Bassano del Grappa (Vicenza): la città del Ponte Vecchio e dell’acquavite


Ai piedi dell Prealpi Venete, cioè del massiccio del Monte Grappa e dell’Altopiano di Asiago, nel punto in cui comincia la Valsugana, c’è Bassano del Grappa, grosso centro abitato attraversato da fiume Brenta di oltre 43.000 abitanti.

 

L’intera zona, paludosa e malsana, risulta sia stata abitata almeno da tremila e più anni addietro; una volta conquistata dai romani, fu bonificata e resa abitabile e coltivabile.

 

In epoca medioevale fu governata dai longobardi, che vi eressero il castello e la pieve di Santa Maria; successivamente, vista la sua posizione strategica a guardia della Valsugana e del fiume, fu oggetto delle mire di molti potentati locali, finchè non arrivò la Repubblica di Venezia, che portò pace e prosperità.

 

In questo periodo si svilupparono i settori legati al tessile, all’oreficeria ed alla stampa e Bassano divenne anche un centro d’arte piuttosto conosciuto.


 

L’elemento caratteristico di Bassano del Grappa è il suo duecentesco ponte sul fiumle Brenta, detto il Ponte Vecchio o Ponte degli Alpini; una sua ricostruzione, nel ‘500 è di Andrea Palladio, ma una piena del fiume a metà settecento lo distrusse totalmente e venne subito ricostruito per essere quindi fatto saltare durante la II Guerra Mondiale.

 

 

In soli nove mesi, alla fine della Guerra, il ponte fu di nuovo ricostruito sul disegno del Palladio, come lo vediamo ora, divenendo il simbolo stesso della città, come la storica Distilleria Poli di fronte al Ponte Vecchio, che da oltre un secolo distilla e propone ai suoi estimatori la grappa di Bassano, all’interno della quale è situato anche il Museo della Grappa, con antichi alambicchi e rari manoscritti.

 

L’intera zona è stata al centro delle battaglie della Prima Guerra Mondiale contro l’Impero austro-ungarico e la città fu teatro di guerra, il cui fronte era proprio sul Monte Grappa e nella Valsugana.

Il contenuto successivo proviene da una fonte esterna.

(** * AQI forecast service: the feature builder and the recursive rollout

    A shallow embedding of [main.py] (the [/predict] endpoint, [build_feats],
    [get_data_cached], the model-loading loop) and of [train_baseline.py]
    ([add_features], the table of complete rows, the training set and the
    schema stored with every model).

    Modelling conventions.
    - A float64 is an exact rational or the missing-value marker [NaN];
      rounding and infinities are abstracted away.
    - A timestamp is a day number (days since 1970-01-01) in [Z]; every row
      has a date (no [NaT]).
    - pandas objects live in a heap and are handled through references, so
      that in-place column assignment and aliasing are visible.
    - [sort_values] is modelled as a stable insertion sort.
    - A character is a code point below 256. *)

From Stdlib Require Import ZArith QArith Qcanon Ascii String DecimalString.
From stdpp Require Import base option list strings sorting gmap.

Local Open Scope Z_scope.

(** ** Floats with a missing-value marker *)

Inductive float :=
| Fin (q : Qc)
| NaN.

Global Instance float_inhabited : Inhabited float := populate NaN.

Definition float_eqb (x y : float) : bool :=
  match x, y with
  | Fin p, Fin q => Qeq_bool p q
  | NaN, NaN => true
  | _, _ => false
  end.

Definition Qc_of_Z (z : Z) : Qc := Q2Qc (inject_Z z).
Definition Qc_of_nat (n : nat) : Qc := Qc_of_Z (Z.of_nat n).

Definition Qc_sum (qs : list Qc) : Qc := foldr Qcplus (Qc_of_Z 0) qs.

(** The finite entries of a column, in order. *)
Fixpoint finite (xs : list float) : list Qc :=
  match xs with
  | [] => []
  | Fin q :: xs => q :: finite xs
  | NaN :: xs => finite xs
  end.

(** [Series.mean()]: missing values are skipped; the mean of nothing is [NaN]. *)
Definition mean (xs : list float) : float :=
  match finite xs with
  | [] => NaN
  | qs => Fin (Qc_sum qs / Qc_of_nat (length qs))%Qc
  end.

(** [Series.tail(n)]. *)
Definition tail {A} (n : nat) (xs : list A) : list A :=
  drop (length xs - n) xs.

(** [Series.shift(L)]: every value moves [L] rows down, the first [L] rows
    become missing, the length is kept. *)
Definition shift (L : nat) (xs : list float) : list float :=
  take (length xs) (replicate L NaN ++ xs).

(** One window of [rolling(w).mean()]: with the default minimum period the
    window must hold [w] non-missing values. *)
Definition window_mean (w : nat) (win : list float) : float :=
  if (length (finite win) <? w)%nat then NaN else mean win.

(** [Series.rolling(w).mean()]: row [i] looks at the rows [i-w+1 .. i]. *)
Definition rolling_mean (w : nat) (xs : list float) : list float :=
  map (fun i => window_mean w (tail w (take (S i) xs))) (seq 0 (length xs)).

(** ** Calendar fields of a day number *)

Definition days_from_civil (y m d : Z) : Z :=
  let y := if m <=? 2 then y - 1 else y in
  let era := y / 400 in
  let yoe := y - era * 400 in
  let doy := (153 * (if 2 <? m then m - 3 else m + 9) + 2) / 5 + d - 1 in
  let doe := yoe * 365 + yoe / 4 - yoe / 100 + doy in
  era * 146097 + doe - 719468.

A ricordare quei tragici eventi è rimasto l’Ossario del Grappa con 23.000 caduti, ed il nome del paese, che da Bassano Veneto fu modificato in Bassano del Grappa.

 

La città, che si estende ben oltre i propri confini, formando con i comuni limitrofi un unico nucleo urbano, contiene pregevoli ville palladiane, come Vialla Angarano Bianchi Michiel, Villa Rezzonico Borella, con statue e pitture del Canova e di Dsso Dossi, Villa Giusti e la quattrocentesca Ca’Erizzo.

 

Tra gli edifici religiosi c’è il Duomo millenario, più volte restaurato, che sorge all’interno della prima cerchia di mura del Castello, con un pregevole campanile; la chiesa di San Francesco, il Monastero della Santa Croce, solo per citarne alcune.

 

Oltre alle Ville Venete ed al Ponte Vecchio, a Bassano c’è anche l’antico Castello degli Ezzelini, la Porta detta delle Grazie e quella Dieda e la Torre Civica; una particolarità bassanese sono gli affreschi sui muri esterni di molti palazzi e case del centro.

 

Oltre ad un’attività industriale ed artigianale di prim’ordine, ben nota anche fuori dal suo territorio, Bassano è conosciuta per alcuni suoi caratteristici prodotti tipici, quali l’asparago bianco Dop, esportato in tutto il mondo, il Broccolo, la grappa, i “bigoli”, maccheroncini particolari fatti con una trafila speciale chiamata appunto “bigolaro” e per la sua ceramica lavorata a mano.